Ryanair said Monday its first-half net profit rose 17 percent to euro451.9 million ($628 million) as the budget airline raised its ticket prices and grew its business in the Mediterranean.
The airline said its average fare rose 12 percent to euro44 ($61) from the same April-September period a year ago as increased operations in Spain, Portugal and Malta paid off. The fare figure excludes Ryanair's industry-leading practice of adding hefty extra charges for luggage and credit-card use.
Sales rose 23 percent to euro2.18 billion ($3 billion), the number of passengers rose 10 percent to 40.1 million, and Ryanair's cash reserves rose 7.5 percent to euro3.03 billion ($4.2 billion).
The airline cautioned that it expects to suffer net losses in the October-March period of euro50 million to euro70 million, reflecting reduced business on routes dependent on summer tourist traffic. Ryanair, which previously guided second-half losses of up to euro100 million, tries to offset winter losses by shifting aircraft seasonally to operations in Spain.

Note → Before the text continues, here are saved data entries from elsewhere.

Lemma resume_create_throw env i w e w' :
  Resumes.create S P env i w = (Throw e, w') -> w' = w /\ exn_status e = None.
Proof.
  unfold Resumes.create. intros H.
  destruct (Resumes.build S env i) as [d|]; [|now inversion H].
  destruct (Resumes.rs_up w); simpl in H; [|now inversion H].
  destruct (existsb _ (Resumes.rs_docs w)); [now inversion H|discriminate].
Qed.

Lemma resume_build_Some env i doc :
  Resumes.build S env i = Some doc ->
  exists p,
    Resumes.castParsed S (Resumes.in_parsed i) = Some p /\
    doc = [("_id", VOid (fresh_id env));
           ("owner", VOid (Resumes.in_owner i));
           ("filename", VStr (Resumes.in_filename i));
           ("originalName", VStr (Resumes.in_originalName i));
           ("filePath", VStr (Resumes.in_filePath i));
           ("fileSize", VNum (inject_Z (Z.of_N (Resumes.in_fileSize i))));
           ("mlResumeId", VStr (Resumes.in_mlResumeId i));
           ("parsed", VObj p);
           ("embeddingStored", VBool (Resumes.in_embeddingStored i));
           ("createdAt", VDate (now env));
           ("updatedAt", VDate (now env));
           ("__v", VNum 0%Q)].
Proof.
  unfold Resumes.build. intros H.
  destruct (_ || _); [discriminate|].
  destruct (Resumes.castParsed S _) as [p|]; [|discriminate].
  injection H as <-. eauto.
Qed.

Lemma parse_fails_outcome c : parse_fails S P c -> Resumes.parse_outcome S P c = VNull.
Proof.
  unfold parse_fails, Resumes.parse_outcome.
  destruct (Resumes.ml S c) as [|st text]; [reflexivity|].
  intros [->|Hparse]; [reflexivity|]. rewrite Hparse. now destruct (res_ok st).
Qed.

Lemma delete_one_snoc i l d :
  existsb (RankResult.has_id i) l = false -> RankResult.has_id i d = true ->
  Resumes.delete_one i (l ++ [d]) = l.
Proof.
  induction l as [|e l IH]; simpl; intros Hl Hd.
  - now rewrite Hd.
  - apply Bool.orb_false_iff in Hl as (He & Hl). rewrite He. f_equal. now apply IH.
Qed.

End ResumeStore.

(** POST /resumes/upload does not fail when the engine does: if the parse
    call throws, answers with a status that is not a success or with a
    body that is not JSON, the resume is still stored and the answer is
    201; the stored resume has no parsed data from the engine and its
    [embeddingStored] is false. *)
Theorem resume_upload_survives_engine_failure (S : Resumes.Services) (P : Platform)
    (env : request_env) (resumeId : string) (user : oid) (f : Resumes.upload_file)
    (w : Resumes.store) (p : obj) :
  parse_fails S P (Resumes.Parse (Resumes.uf_path f) (Resumes.uf_originalname f) resumeId) ->
  Resumes.castParsed S None = Some p ->
  Resumes.uf_filename f <> "" -> Resumes.uf_originalname f <> "" ->
  Resumes.uf_path f <> "" ->
  Resumes.rs_up w = true ->
  existsb (RankResult.has_id (fresh_id env)) (Resumes.rs_docs w) = false ->
  exists doc,
    Resumes.upload S P env resumeId user (Some f) w
      = ({| status := 201;
            body := VObj [("id", VOid (fresh_id env));
                          ("mlResumeId", VStr resumeId);
                          ("parsed", VObj p)] |},
         Resumes.set_docs (Resumes.rs_docs w ++ [doc])
           (Resumes.log_call
              (Resumes.Parse (Resumes.uf_path f) (Resumes.uf_originalname f) resumeId) w)) /\
    JS.obj_get "embeddingStored" doc = Some (VBool false) /\
    JS.obj_get "parsed" doc = Some (VObj p) /\
    JS.obj_get "filePath" doc = Some (VStr (Resumes.uf_path f)).
Proof.
  intros Hfail Hp Hname Horig Hpath Hup Hfresh.
  unfold Resumes.upload. rewrite (parse_fails_outcome S P _ Hfail).
  cbn [JS.truthy JS.member JS.truthy_opt].
  unfold Resumes.create, Resumes.build. cbn [Resumes.in_filename Resumes.in_originalName
    Resumes.in_filePath Resumes.in_parsed Resumes.rs_up Resumes.rs_docs Resumes.log_call].
  apply String.eqb_neq in Hname, Horig, Hpath. rewrite Hname, Horig, Hpath, Hp, Hup, Hfresh.
  cbn [orb negb]. eexists. split; [reflexivity|]. repeat split.
Qed.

Chief executive Michael O'Leary said Ryanair's earnings would have been even better if not for European authorities.
About 9,400 Ryanair flights were canceled in April and May because of European restrictions amid volcanic ash fears. More than 2,000 other Ryanair flights have been canceled and 12,000 delayed this summer by air-traffic control strikes in France, Belgium and Spain.
O'Leary said the European Union must reform its laws permitting air-traffic controllers to strike. He said the controllers' unions and European governments should be required to pay compensation to stranded passengers, not airlines.

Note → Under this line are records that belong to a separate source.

(** C7: in a collection with an active record, [next()] with the active
    record at the last index activates the record at index 0,
    [previous()] with the active record at index 0 activates the record at
    index [length - 1], and both leave a collection of fewer than two
    records as it is. *)
Theorem navigation_wraparound (urls : list SavedUrl) (a : SavedUrl) :
  activeUrl urls = Some a ->
  (2 <= length urls ->
   currentIndex urls (Some a) = (Z.of_nat (length urls) - 1)%Z ->
   exists first,
     nth_error urls 0 = Some first
     /\ next urls = Ret (setActiveUrl (id first) urls)
     /\ activeUrl (setActiveUrl (id first) urls)
        = Some (with_isActive true first)
     /\ currentIndex (setActiveUrl (id first) urls)
                     (activeUrl (setActiveUrl (id first) urls)) = 0%Z)
  /\ (2 <= length urls ->
      currentIndex urls (Some a) = 0%Z ->
      exists last,
        nth_error urls (length urls - 1) = Some last
        /\ previous urls = Ret (setActiveUrl (id last) urls)
        /\ nth_error (setActiveUrl (id last) urls) (length urls - 1)
           = Some (with_isActive true last)
        /\ (I3 urls ->
            activeUrl (setActiveUrl (id last) urls)
            = Some (with_isActive true last)
            /\ currentIndex (setActiveUrl (id last) urls)
                            (activeUrl (setActiveUrl (id last) urls))
               = (Z.of_nat (length urls) - 1)%Z))
  /\ (length urls < 2 -> next urls = Ret urls /\ previous urls = Ret urls).
Proof.
  intros Ha; split; [|split].
  - intros Hn Hc; destruct urls as [|first rest]; [simpl in Hn; lia|].
    exists first; split; [reflexivity|].
    split.
    { unfold next; rewrite Ha.
      rewrite (navigateNext_last _ a first Hn Hc eq_refl); reflexivity. }
    unfold activeUrl, currentIndex, setActiveUrl; simpl.
    rewrite str_eqb_refl; simpl; rewrite str_eqb_refl; split; reflexivity.
  - intros Hn Hc.
    destruct (nth_error urls (length urls - 1)) as [last|] eqn:Hl.
    2:{ apply nth_error_None in Hl; lia. }
    exists last; split; [reflexivity|].
    split.
    { unfold previous; rewrite Ha.
      rewrite (navigatePrevious_first _ a last Hn Hc Hl); reflexivity. }
    split.
    { unfold setActiveUrl; rewrite nth_error_map, Hl; simpl.
      rewrite str_eqb_refl; reflexivity. }
    intros H3; destruct (last_split _ _ Hl) as [l1 ->].
    destruct (setActiveUrl_last l1 last H3) as [E1 E2].
    split; [exact E1|].
    rewrite E2, length_app; simpl; lia.
  - intros Hn; unfold next, previous.
    destruct (navigate_single urls (activeUrl urls) Hn) as [-> ->].
    split; reflexivity.
Qed.

Lemma navigation_wraparound_witness :
  activeUrl [Sample.B; Sample.C; Sample.A] = Some Sample.A
  /\ next [Sample.B; Sample.C; Sample.A]
     = Ret [with_isActive true Sample.B; Sample.C;
            with_isActive false Sample.A]
  /\ previous [Sample.A; Sample.B; Sample.C]
     = Ret [with_isActive false Sample.A; Sample.B;
            with_isActive true Sample.C]
  /\ next [Sample.A] = Ret [Sample.A]
  /\ previous [Sample.A] = Ret [Sample.A].
Proof.
  split; [reflexivity|].
  split.
  { destruct (proj1 (navigation_wraparound
                       [Sample.B; Sample.C; Sample.A] Sample.A eq_refl)
                    ltac:(simpl; lia) eq_refl)
      as (first & H0 & Hnext & _).
    injection H0 as <-; exact Hnext. }
  split.
  { destruct (proj1 (proj2 (navigation_wraparound
                       [Sample.A; Sample.B; Sample.C] Sample.A eq_refl))
                    ltac:(simpl; lia) eq_refl)
      as (last & Hl & Hprev & _).
    injection Hl as <-; exact Hprev. }
  apply (proj2 (proj2 (navigation_wraparound [Sample.A] Sample.A eq_refl))).
  simpl; lia.
Defined.

(** The scenario of the specification: on [A(active), B], [next()] makes
    B active and [next()] again makes A active. *)
Example next_scenario :
  next [Sample.A; Sample.B]
  = Ret [with_isActive false Sample.A; with_isActive true Sample.B]
  /\ next [with_isActive false Sample.A; with_isActive true Sample.B]
     = Ret [Sample.A; Sample.B].
Proof. split; reflexivity. Qed.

"These highly paid protected bureaucrats have now disrupted more passengers than the Icelandic volcano and still the EU sits idly by and does nothing," O'Leary said.

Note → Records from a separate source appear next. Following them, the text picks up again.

(** * BlenderXR: editor utility glue and the shift widget

    A shallow embedding of

    - [blender/source/blender/vr/intern/vr_widget_shift.cpp]
      ([Widget_Shift::render_icon]), and
    - [blender/source/blender/editors/util/ed_util.c]
      ([ED_editors_init], [ED_editors_exit], [ED_editors_flush_edits],
      [apply_keyb_grid], [unpack_menu], [ED_spacedata_id_remap]).

    Both files are thin orchestration over the host application.  A call
    into the host is recorded, with its arguments, in a trace of calls; the
    fields the functions read and write themselves are kept in explicit
    state.  Where a later step of a function depends on what such a call
    did (the mode toggle during [ED_editors_init], the edit-bone free during
    [ED_editors_exit]) the effect of the call is a field of a class that
    stands for the host.

    The first part of the file holds the definitions, the second part the
    theorems. *)

From Stdlib Require Import ZArith QArith Qabs Qround List String Ascii Bool Lia.
From Stdlib Require Import Floats.SpecFloat.
From stdpp Require Import base option list gmap strings.

Local Close Scope Q_scope.
Local Open Scope Z_scope.

(** ** Single-precision floats

    C's [float] is IEEE 754 binary32: 24 bits of precision (the implicit bit
    included) and infinities at exponent 128.  The operations are those of
    the Standard Library's [SpecFloat] at these parameters, which round to
    nearest, ties to even. *)
Module F32.

Definition prec : Z := 24.
Definition emax : Z := 128.

Definition float32 : Type := spec_float.
(** * Source file management (crates/typst/src/syntax/source.rs)

    A shallow embedding of [Source]: the text, its line table and the
    position queries, the incremental [edit], and the copy-on-write
    handle built on [Arc::make_mut].

    A Rust [String] is valid UTF-8, i.e. a sequence of Unicode scalar
    values; it is modelled as a [list char] with [char] the scalar value
    (as [N]).  Byte offsets and UTF-16 offsets are the sums of
    [len_utf8] and [len_utf16] of the characters before them, and a byte
    offset is a character boundary exactly when some prefix of the text
    has that byte length. *)

From Stdlib Require Import NArith Arith Lia List Sorted.
From stdpp Require Import base gmap.
Import ListNotations.

(* ------------------------------------------------------------------ *)
(** ** Characters and their encodings *)

Definition char := N.

Definition LF : char := 10%N.
Definition CR : char := 13%N.

Definition char_eqb (a b : char) : bool := N.eqb a b.

(** [char::len_utf8]. *)
Definition len_utf8 (c : char) : nat :=
  if (c <? 128)%N then 1
  else if (c <? 2048)%N then 2
  else if (c <? 65536)%N then 3
  else 4.

(** [char::len_utf16]: [(ch & 0xFFFF) == ch] means one code unit. *)
Definition len_utf16 (c : char) : nat :=
  if (N.land c 65535 =? c)%N then 1 else 2.

(** Modelled from the spec: [is_newline] (crates/typst/src/syntax/lexer.rs,
    not part of the sources given).  The spec's splitting rule names the
    line terminators [\n] and [\r] (with [\r\n] treated as one).  The
    line scanner below takes the lexer's [is_newline] as a parameter; this
    reading of it is used where a statement is about which characters end
    a line. *)
Definition is_newline_spec (c : char) : bool :=
  char_eqb c LF || char_eqb c CR.

(** Total byte length ([str::len]) and UTF-16 length ([StrExt::len_utf16]). *)
Fixpoint len_bytes (s : list char) : nat :=
  match s with
  | [] => 0
  | c :: s' => len_utf8 c + len_bytes s'
  end.

Fixpoint len_utf16_str (s : list char) : nat :=
  match s with
  | [] => 0
  | c :: s' => len_utf16 c + len_utf16_str s'
  end.

(* ------------------------------------------------------------------ *)
(** ** Byte-indexed slicing of a [str] *)

(** Split a string at byte offset [b]: [Some (p, q)] with [len_bytes p = b]
    when [b] is a character boundary, [None] when [b] lies inside a
    character or beyond the end. *)
Fixpoint split_at_byte (s : list char) (b : nat) : option (list char * list char) :=
  match b with
  | 0 => Some ([], s)
  | S _ =>
      match s with
      | [] => None
      | c :: s' =>
          if len_utf8 c <=? b then
            match split_at_byte s' (b - len_utf8 c) with
            | Some (p, q) => Some (c :: p, q)
            | None => None
            end
          else None
      end
  end.
(** * fin_ops: trend aggregation, range resolution and archival

    A shallow embedding of

    - [backend/src/validation/expense.ts]   ([trendsQuerySchema]),
    - [backend/src/services/expenseService.ts] ([getTrends] and the three
      [process*Trends] aggregators),
    - [backend/src/services/archiveService.ts] ([archiveOldData],
      [archiveBatch], [restoreFromArchive], [getArchiveStats],
      [cleanupOldArchives]),
    - the rest of [ExpenseService] ([createExpense], [getExpenses],
      [getExpenseById], [updateExpense], [deleteExpense], [expenseExists]),
      with [expenseQuerySchema], [utils/errors.ts] and
      [ExpenseController.getExpenses],
    - the database under the calls of the two services that write to it
      ([Application]),

    followed by the properties of the specification that concern them and
    by further properties of the same code.

    Conventions.  A JS integer is a [Z]; a JS number that may be [NaN] after
    [parseInt] is an [option Z] ([None] is [NaN]); a JS [Number] holding an
    amount is a binary64 [float]; a [Prisma.Decimal] amount (DECIMAL(12,2))
    is its number of cents, a [Z]; a [Date] is its epoch time in
    milliseconds, a [Z]; a JS [Map] is an association list in insertion
    order; a database table is the list of its rows. *)

From Stdlib Require Import ZArith List Bool Arith Lia String Ascii.
From Stdlib Require Import Floats Uint63 QArith Permutation.
From Stdlib Require Import DecimalString DecimalFacts DecimalPos DecimalN DecimalZ.
Import ListNotations.

Local Open Scope Z_scope.

Set Implicit Arguments.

Ryanair also greatly reduced its total cost for spring's ash-related losses. The airline initially said it would lose euro50 million from lost business and EU-ordered compensation payments to stranded customers, but on Monday said its total loss might not exceed euro32 million. It attributed this to the airline's lower-than-expected payouts on customers' claims for hotel and meal bills.
O'Leary's deputy chief executive, Michael Cawley, told Irish broadcasters RTE that Ryanair still expects to take over its Irish rival, Aer Lingus _ whenever the cash-strapped government drops its opposition to a merger.
"Our appetite for acquiring Aer Lingus is well known," Cawley said. "But we're not going to make another offer unless the government approaches us on a voluntary basis to offer their shares to us."
Ryanair immediately pounced on Aer Lingus when the government floated the national airline on the Irish and British stock markets in 2006. But other major shareholders, chiefly the government and employee-controlled trusts, refused Ryanair's offer, and European Union regulators in 2007 ruled that a merger would create an effective Irish monopoly in short-haul air travel.
Ryanair today retains a 30 percent stake in Aer Lingus, while the government holds 25 percent. Last week Britain's Office of Fair Trading announced an investigation into whether Ryanair's status as the top shareholder influences Aer Lingus policies. Cawley said Ryanair is "puzzled and baffled" by the British investigation.